Copy each line below containing "with".

### RECORDS SUPPLIED ###

(* ===== verification/Gateway.v ===== *)
(** * The gateway's main loop

    Models the template, verdict and job side of [services/sv2-gateway/src/main.rs]: pending
    templates and their verdicts, degraded mode and its two triggers, the stale hold, the sweep, the
    creation and broadcast of jobs, the accounting arms and the ways the loop ends. One function per
    arm of the [select!], on the loop's local variables as a record.

    Each arm takes one reading of the monotonic clock in nanoseconds, one of the Unix clock in
    seconds and one in milliseconds; [elapsed] saturates at zero. A template is sent to the verifier
    as the record [build_template_propose] makes; what is sent to the channels and the NDJSON stream
    is kept in lists, oldest first. Logs and counters of the metrics page are left out. *)

From S2P Require Import Prelude Crates Float64 Protocol Reason Consensus Mempool Policy Jobs.
From S2P Require Import Channels Shares Handler Wal TemplateBlock Manager Upstream Accounting Limits.

(** ** Degraded mode *)

Inductive DegradeTrigger : Type := HeartbeatStale | VerdictStarved.

#[global] Instance DegradeTrigger_eq_dec : EqDecision DegradeTrigger.
Proof. solve_decision. Defined.

Definition DegradeTrigger_as_str (t : DegradeTrigger) : string :=
  match t with
  | HeartbeatStale => "verifier_heartbeat_stale"
  | VerdictStarved => "verifier_verdict_starved"
  end.

Definition longer_than (threshold : Z) (d : option Z) : bool :=
  match d with Some d => d >? threshold | None => false end.

Definition degrade_trigger_for (heartbeat_age : Z) (oldest_pending_age verdict_starved_elapsed : option Z)
    (threshold : Z) : option DegradeTrigger :=
  if heartbeat_age >? threshold then Some HeartbeatStale
  else if longer_than threshold oldest_pending_age || longer_than threshold verdict_starved_elapsed
  then Some VerdictStarved
  else None.

Module StarvationClock.
Definition t : Type := option Z.
Definition new : t := None.
Definition on_enqueue (pending_was_empty : bool) (now : Z) (c : t) : t :=
  if pending_was_empty || match c with None => true | Some _ => false end then Some now else c.
Definition on_verdict (pending_now_empty : bool) (now : Z) (c : t) : t :=
  if pending_now_empty then None else Some now.
Definition on_flush (c : t) : t := None.
Definition elapsed_while_outstanding (pending_empty : bool) (now : Z) (c : t) : option Z :=
  if pending_empty then None else (fun anchor => saturating_sub now anchor) <$> c.
End StarvationClock.

Definition heartbeat_recovery_allowed (trigger : option DegradeTrigger) : bool :=
  negb (bool_decide (trigger = Some VerdictStarved)).

(** ** Pending templates *)

Module PendingTemplate.
Record t : Type := mk { template : TemplateResponse.t; received_at : Z }.
End PendingTemplate.

Definition too_old (now max_age : Z) (pt : PendingTemplate.t) : bool :=
  saturating_sub now (PendingTemplate.received_at pt) >? max_age.

(** The cache forgets the swept templates; the order of the removals does not matter. *)
Definition sweep_stale_pending_templates (now max_age : Z) (pending : gmap Z PendingTemplate.t)
    (order : list Z) (cache : TemplateDedupCache.t)
    : gmap Z PendingTemplate.t * list Z * TemplateDedupCache.t * Z :=
  let swept := filter (fun p : Z * PendingTemplate.t => too_old now max_age p.2 = true) (map_to_list pending) in
  let pending := filter (fun p : Z * PendingTemplate.t => too_old now max_age p.2 = false) pending in
  match swept with
  | [] => (pending, order, cache, 0)
  | _ =>
      (pending, filter (fun id => is_Some (pending !! id)) order,
       foldl (fun c p => TemplateDedupCache.remove c
                (TemplateResponse.source_instance_id (PendingTemplate.template p.2)) p.1) cache swept,
       lenZ swept)
  end.

(** ** Jobs *)

Module JobState.
Record t : Type := mk {
  job_alloc : IdAllocator.t; job_table : JobTable.t; active_prev_hash : option bytes;
  latest_job : option JobBroadcast.t; created : list (JobRecord.t * JobBroadcast.t) }.
End JobState.

Section Broadcast.
Context `{HexCrate}.

Fixpoint parse_merkle_path (hex_elements : list string) : option (list bytes) :=
  match hex_elements with
  | [] => Some []
  | h :: hs =>
      match hex_decode h with
      | Ok b => if (length b =? 32)%nat then cons b <$> parse_merkle_path hs else None
      | Err _ => None
      end
  end.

###

# [REPLY]
  match t with
  match d with Some d => d >? threshold | None => false end.
  if pending_was_empty || match c with None => true | Some _ => false end then Some now else c.
  match swept with
  match hex_elements with
      match hex_decode h with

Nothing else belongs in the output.